Mike Ashworth, cereal fungicide category manager for Corteva, said: “The current mix of rain and warm temperatures are the optimum conditions for septoria to thrive and we are urging growers to base their spray decisions on a number of factors.
“With an unseasonably dry spell during the spring, T1 fungicides were perhaps being applied under a false sense of security. Now we are seeing reports of high levels of latent septoria infection which will become problematic as the season unfolds, much like it did last year.
“The value of wheat is also an important consideration. With prices well in excess of £300/tonne, protecting plants to release their potential over the next few weeks will be important to farm incomes.
“Rates should also be considered. Fungicide applications are mostly addressing future disease and weather situations so cutting rates based on a dry April could be risky.”
SwiftDetect indicates the level of infection using a traffic light system to help farmers understand their position before making a decision on the appropriate product and rate for a T2 spray.
Chris Steele, product manager for SwiftDetect, said: “I think a lot of people have been lulled into a false sense of security as there was quite a bit of disease visible early in January and February which decreased going into March. However, just because you can’t see a disease doesn’t mean it’s not there.
“While growers will be able to spot visible disease, our rapid test gives an early warning of its presence in the crop when it’s invisible to the naked eye. For septoria, the latent period is 14 to 28 days, and for yellow rust, it can be up to 14 days depending on weather conditions.”
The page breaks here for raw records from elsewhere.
Lemma same_messages_same_image_witness :
  In (Call_messages_create sample_client agent_id sample_messages) (trace world_ok) /\
  In (Call_messages_create sample_client agent_id sample_messages) (trace world_ok_too) /\
  jpeg_head = jpeg_head.
Proof.
  assert (Hin1 : In (Call_messages_create sample_client agent_id sample_messages)
                   (trace world_ok)) by in_sample_trace.
  assert (Hin2 : In (Call_messages_create sample_client agent_id sample_messages)
                   (trace world_ok_too)) by in_sample_trace.
  split; [exact Hin1|]. split; [exact Hin2|].
  exact (same_messages_same_image world_ok world_ok_too
           {| status_code := 200; content := jpeg_head |}
           {| status_code := 203; content := jpeg_head |}
           sample_client sample_client agent_id agent_id sample_messages
           eq_refl eq_refl Hin1 Hin2).
Defined.

Lemma failed_run_prints_nothing_witness :
  os_environ world_fetch_fails (py "LETTA_API_KEY") = Some (py "sk-let-test") /\
  outcome world_fetch_fails <> Return tt /\
  printed (trace world_fetch_fails) = [].
Proof.
  assert (Hne : py "sk-let-test" <> []) by (vm_compute; discriminate).
  assert (Hout : outcome world_fetch_fails <> Return tt) by (vm_compute; discriminate).
  split; [reflexivity|]. split; [exact Hout|].
  exact (failed_run_prints_nothing world_fetch_fails (py "sk-let-test") eq_refl Hne Hout).
Defined.

Lemma run_reads_three_answers_witness :
  os_environ world_ok (py "LETTA_API_KEY") = os_environ world_busy (py "LETTA_API_KEY") /\
  httpx_get_result world_ok image_url = httpx_get_result world_busy image_url /\
  run world_ok = run world_busy.
Proof.
  split; [reflexivity|]. split; [reflexivity|].
  exact (run_reads_three_answers world_ok world_busy eq_refl eq_refl
           (fun _ _ => eq_refl)).
Defined.
(** A frame with the opening id whose length is not 6 is never tested for
    its status: whatever it carries, the position becomes 0.0 and the state
    is published. *)
Lemma short_opening_frame_resets_position res (m : Reader.msg_t) (r : Reader.state) :
  0 <= res -> Reader.id m = 0x43 -> 2 <= Reader.len m -> Reader.len m <> 6 ->
  let r' := Reader.iteration res m r in
  Reader.position r' = F32.zero /\
  Reader.outputs r' =
    Reader.PubState F32.zero (Reader.speed r) (Reader.f_motor r)
    :: Reader.outputs r.
Proof.
  intros Hres Hid Hlen Hsix. unfold Reader.iteration, Reader.handle.
  rewrite Hid.
  replace (res <? 0) with false by (symmetry; apply Z.ltb_ge; lia).
  replace (Reader.len m <? 2) with false by (symmetry; apply Z.ltb_ge; lia).
  replace (Reader.len m =? 6) with false by (symmetry; apply Z.eqb_neq; lia).
  simpl. destruct (Reader.cnt r) as [[c0 c1] c2]. simpl. auto.
Qed.

(** C8, where the code departs from it: an error reply to the opening
    request carries the two status bytes only; it passes the length test,
    misses the status test (made for six-byte frames only), and so sets the
    position to 0.0 and is published. *)
Theorem error_reply_is_published :
  let r := Reader.start (F32.of_int 50) (F32.of_int 7) (F32.of_int 3) in
  let r' := Reader.iteration 2 failed_opening r in
  Reader.cmd_get_response_status (Reader.data failed_opening) = E_CMD_FAILED /\
  Reader.position r' = F32.zero /\
  Reader.outputs r' = [Reader.PubState F32.zero (F32.of_int 7) (F32.of_int 3)].
Proof.
  intros r r'. split; [reflexivity|].
  apply (short_opening_frame_resets_position 2 failed_opening r).
  - lia.
  - reflexivity.
  - simpl. lia.
  - simpl. lia.
Qed.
Corteva is advising growers to use products which will deliver lasting protection. Its Univoq fungicide, containing the Inatreq active, was approved for sale and use in the UK last year and can offer protectant control on all septoria strains. It is the first new septoria control registered in the UK for 15 years.
Mr Ashworth said: “Univoq has the flexibility growers require to adjust their programmes according to their disease risk. We are advising 1.25 litres per hectare in most situations, but that rate can be adjusted up to 1.5l/ha in high-pressure situations, or down to 1.1l/ha.
“Growers will get long-lasting, robust protection from the Inatreq molecule which will also treat any latent infection in the crop.
“Applied at the T2 timing, Univoq will maintain green leaf area and allow the crop to build yield long after application.”